**PROBLEM**
Look for the word "writer" in the records, and copy each line where it appears.

---+---

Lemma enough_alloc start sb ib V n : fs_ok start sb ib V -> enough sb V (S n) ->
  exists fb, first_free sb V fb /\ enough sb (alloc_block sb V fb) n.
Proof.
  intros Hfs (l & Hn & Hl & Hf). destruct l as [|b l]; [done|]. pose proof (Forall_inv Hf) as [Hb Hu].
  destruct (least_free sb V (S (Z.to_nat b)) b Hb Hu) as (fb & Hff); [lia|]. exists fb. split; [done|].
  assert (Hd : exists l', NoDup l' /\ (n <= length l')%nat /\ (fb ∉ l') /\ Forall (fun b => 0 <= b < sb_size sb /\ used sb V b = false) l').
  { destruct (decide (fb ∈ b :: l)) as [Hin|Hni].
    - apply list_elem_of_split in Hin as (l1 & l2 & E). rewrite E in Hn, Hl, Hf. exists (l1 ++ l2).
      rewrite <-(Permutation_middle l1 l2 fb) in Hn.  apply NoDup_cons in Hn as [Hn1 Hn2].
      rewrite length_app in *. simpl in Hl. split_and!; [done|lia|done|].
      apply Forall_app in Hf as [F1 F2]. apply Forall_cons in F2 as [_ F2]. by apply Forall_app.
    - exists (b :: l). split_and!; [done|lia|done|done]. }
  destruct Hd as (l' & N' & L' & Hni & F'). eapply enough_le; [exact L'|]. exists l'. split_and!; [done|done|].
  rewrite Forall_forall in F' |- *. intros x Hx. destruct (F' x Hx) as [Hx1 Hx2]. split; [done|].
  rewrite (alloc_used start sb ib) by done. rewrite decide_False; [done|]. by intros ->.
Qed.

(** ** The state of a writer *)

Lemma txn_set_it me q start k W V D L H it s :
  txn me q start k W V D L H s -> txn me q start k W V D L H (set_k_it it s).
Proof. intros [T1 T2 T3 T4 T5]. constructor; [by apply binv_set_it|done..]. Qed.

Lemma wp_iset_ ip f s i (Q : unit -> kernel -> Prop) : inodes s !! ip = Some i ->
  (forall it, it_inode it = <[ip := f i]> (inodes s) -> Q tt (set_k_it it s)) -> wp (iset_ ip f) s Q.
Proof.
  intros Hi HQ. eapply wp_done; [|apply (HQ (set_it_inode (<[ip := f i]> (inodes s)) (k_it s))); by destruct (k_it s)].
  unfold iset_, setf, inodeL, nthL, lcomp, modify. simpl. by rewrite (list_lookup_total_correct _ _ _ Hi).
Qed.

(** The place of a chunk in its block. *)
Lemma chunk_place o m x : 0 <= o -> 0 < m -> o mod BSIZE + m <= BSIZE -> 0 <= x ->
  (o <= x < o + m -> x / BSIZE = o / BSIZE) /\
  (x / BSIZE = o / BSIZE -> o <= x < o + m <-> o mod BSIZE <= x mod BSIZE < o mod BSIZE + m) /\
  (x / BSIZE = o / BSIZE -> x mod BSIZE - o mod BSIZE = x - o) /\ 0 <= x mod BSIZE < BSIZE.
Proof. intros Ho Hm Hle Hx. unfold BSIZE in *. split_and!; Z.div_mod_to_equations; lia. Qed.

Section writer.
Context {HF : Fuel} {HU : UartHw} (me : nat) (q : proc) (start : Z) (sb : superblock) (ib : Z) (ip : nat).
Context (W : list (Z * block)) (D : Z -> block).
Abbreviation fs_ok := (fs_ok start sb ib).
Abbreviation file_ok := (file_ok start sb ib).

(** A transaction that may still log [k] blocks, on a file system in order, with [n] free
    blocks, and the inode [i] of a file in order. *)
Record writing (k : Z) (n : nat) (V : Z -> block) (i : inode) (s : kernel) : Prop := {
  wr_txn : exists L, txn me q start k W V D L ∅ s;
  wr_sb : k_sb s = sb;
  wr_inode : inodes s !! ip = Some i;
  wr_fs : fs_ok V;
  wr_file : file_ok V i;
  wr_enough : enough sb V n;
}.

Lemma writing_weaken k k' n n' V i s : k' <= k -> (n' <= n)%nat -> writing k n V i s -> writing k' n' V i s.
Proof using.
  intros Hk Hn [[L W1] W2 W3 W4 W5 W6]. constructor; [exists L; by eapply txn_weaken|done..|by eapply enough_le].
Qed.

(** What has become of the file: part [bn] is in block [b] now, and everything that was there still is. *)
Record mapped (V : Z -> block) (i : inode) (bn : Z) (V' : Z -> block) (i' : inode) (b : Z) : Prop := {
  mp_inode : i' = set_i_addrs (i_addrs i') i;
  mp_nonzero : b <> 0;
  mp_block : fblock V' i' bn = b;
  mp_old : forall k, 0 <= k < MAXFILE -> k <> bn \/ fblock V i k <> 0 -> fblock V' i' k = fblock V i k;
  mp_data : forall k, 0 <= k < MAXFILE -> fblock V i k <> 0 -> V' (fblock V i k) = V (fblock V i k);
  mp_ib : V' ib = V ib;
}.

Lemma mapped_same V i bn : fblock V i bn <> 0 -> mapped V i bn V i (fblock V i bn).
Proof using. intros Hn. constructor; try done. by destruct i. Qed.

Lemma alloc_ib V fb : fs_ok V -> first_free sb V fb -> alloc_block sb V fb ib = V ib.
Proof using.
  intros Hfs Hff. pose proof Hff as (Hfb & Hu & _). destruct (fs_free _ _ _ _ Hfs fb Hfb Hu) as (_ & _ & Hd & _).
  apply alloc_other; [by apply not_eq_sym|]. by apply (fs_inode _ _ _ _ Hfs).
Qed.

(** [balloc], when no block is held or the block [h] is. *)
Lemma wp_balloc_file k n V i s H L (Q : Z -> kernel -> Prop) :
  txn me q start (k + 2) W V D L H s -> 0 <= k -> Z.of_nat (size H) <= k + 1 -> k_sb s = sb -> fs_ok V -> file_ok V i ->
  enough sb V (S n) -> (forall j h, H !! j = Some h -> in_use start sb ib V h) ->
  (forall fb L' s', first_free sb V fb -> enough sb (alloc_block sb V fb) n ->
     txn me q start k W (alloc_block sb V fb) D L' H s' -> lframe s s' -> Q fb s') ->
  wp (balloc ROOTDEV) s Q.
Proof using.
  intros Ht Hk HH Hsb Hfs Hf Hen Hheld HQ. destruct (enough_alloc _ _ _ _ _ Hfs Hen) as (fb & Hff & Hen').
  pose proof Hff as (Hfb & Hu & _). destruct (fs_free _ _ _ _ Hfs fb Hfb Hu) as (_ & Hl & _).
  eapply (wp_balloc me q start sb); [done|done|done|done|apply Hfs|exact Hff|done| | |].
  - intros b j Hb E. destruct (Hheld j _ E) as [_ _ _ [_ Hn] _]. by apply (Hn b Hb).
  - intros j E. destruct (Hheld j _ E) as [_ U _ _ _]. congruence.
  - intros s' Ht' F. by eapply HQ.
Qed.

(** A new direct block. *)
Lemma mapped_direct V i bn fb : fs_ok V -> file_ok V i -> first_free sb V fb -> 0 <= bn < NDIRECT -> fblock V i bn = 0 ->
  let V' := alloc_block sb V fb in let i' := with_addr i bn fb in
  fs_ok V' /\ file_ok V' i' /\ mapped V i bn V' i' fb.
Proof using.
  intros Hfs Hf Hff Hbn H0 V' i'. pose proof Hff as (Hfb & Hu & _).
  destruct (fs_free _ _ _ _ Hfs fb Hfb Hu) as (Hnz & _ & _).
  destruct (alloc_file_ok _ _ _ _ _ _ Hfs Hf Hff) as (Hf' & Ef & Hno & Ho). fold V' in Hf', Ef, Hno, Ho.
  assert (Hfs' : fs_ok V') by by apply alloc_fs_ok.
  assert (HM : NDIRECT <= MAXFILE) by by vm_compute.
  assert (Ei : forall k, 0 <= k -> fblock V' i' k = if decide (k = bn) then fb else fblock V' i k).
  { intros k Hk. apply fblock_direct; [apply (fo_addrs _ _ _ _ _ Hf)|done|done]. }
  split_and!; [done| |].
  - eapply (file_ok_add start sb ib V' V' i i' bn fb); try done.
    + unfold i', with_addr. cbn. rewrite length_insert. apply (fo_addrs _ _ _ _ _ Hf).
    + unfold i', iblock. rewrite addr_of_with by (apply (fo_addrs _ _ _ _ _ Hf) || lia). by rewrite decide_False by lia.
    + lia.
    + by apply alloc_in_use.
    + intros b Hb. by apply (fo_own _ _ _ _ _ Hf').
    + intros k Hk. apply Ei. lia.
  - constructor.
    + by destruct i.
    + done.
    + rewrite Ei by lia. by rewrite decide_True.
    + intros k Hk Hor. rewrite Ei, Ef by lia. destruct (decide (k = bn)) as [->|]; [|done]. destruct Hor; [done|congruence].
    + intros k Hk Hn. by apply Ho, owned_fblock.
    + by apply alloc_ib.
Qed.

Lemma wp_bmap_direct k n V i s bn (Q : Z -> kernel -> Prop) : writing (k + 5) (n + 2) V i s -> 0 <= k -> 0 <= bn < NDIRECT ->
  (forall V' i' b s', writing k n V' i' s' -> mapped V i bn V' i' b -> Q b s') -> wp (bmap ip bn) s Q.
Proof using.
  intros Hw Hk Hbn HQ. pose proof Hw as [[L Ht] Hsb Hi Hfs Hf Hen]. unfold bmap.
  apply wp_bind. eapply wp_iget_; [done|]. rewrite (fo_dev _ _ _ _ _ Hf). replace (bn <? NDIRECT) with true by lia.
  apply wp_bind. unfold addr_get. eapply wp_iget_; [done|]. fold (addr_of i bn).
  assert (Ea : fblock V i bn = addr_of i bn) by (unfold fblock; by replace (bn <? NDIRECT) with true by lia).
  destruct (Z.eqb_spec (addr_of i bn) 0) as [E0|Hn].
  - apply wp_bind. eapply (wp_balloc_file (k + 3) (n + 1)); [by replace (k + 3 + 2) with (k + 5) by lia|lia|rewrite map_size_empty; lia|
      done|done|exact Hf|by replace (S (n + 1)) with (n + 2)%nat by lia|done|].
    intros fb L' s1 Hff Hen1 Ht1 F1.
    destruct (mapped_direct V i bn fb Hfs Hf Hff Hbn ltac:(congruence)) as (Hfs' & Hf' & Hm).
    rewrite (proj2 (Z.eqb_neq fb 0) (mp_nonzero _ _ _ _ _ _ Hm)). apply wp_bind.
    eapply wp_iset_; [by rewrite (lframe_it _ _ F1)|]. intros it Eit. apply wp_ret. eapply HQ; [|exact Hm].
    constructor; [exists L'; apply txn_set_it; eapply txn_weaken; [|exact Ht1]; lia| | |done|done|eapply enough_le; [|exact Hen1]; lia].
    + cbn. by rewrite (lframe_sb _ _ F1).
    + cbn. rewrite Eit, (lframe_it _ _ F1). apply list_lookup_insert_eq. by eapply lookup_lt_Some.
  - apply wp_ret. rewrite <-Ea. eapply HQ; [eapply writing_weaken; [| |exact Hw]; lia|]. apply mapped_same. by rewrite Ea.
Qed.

---+---

**YOUR RESPONSE**
(** ** The state of a writer *)
Section writer.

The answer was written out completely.